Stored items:
(** * The AVM persistable state manager (journal) of aztec-packages

    A shallow embedding of [AvmPersistableStateManager]
    (yarn-project/simulator, avm/journal) together with the collaborators it
    drives: the public-storage overlay, the nullifier overlay, the side-effect
    trace and the checkpointed Merkle-tree accessor.

    Objects of the TypeScript program live in a store and are addressed by
    reference, so that a fork and its parent, and the world-state database
    they share, are the same objects across calls.  A method is a computation
    over the store that either returns or throws; what it wrote before
    throwing stays written. *)

From Stdlib Require Import NArith Bool Lia.
From stdpp Require Import base option list gmap.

PROBLEM ->
Taking the entries above, write out exactly the lines starting with the line containing "Objects of the" and going on through the line containing "throwing stays written. *)", both included, and nothing else.

EXPECTED ANSWER ->
    Objects of the TypeScript program live in a store and are addressed by
    reference, so that a fork and its parent, and the world-state database
    they share, are the same objects across calls.  A method is a computation
    over the store that either returns or throws; what it wrote before
    throwing stays written. *)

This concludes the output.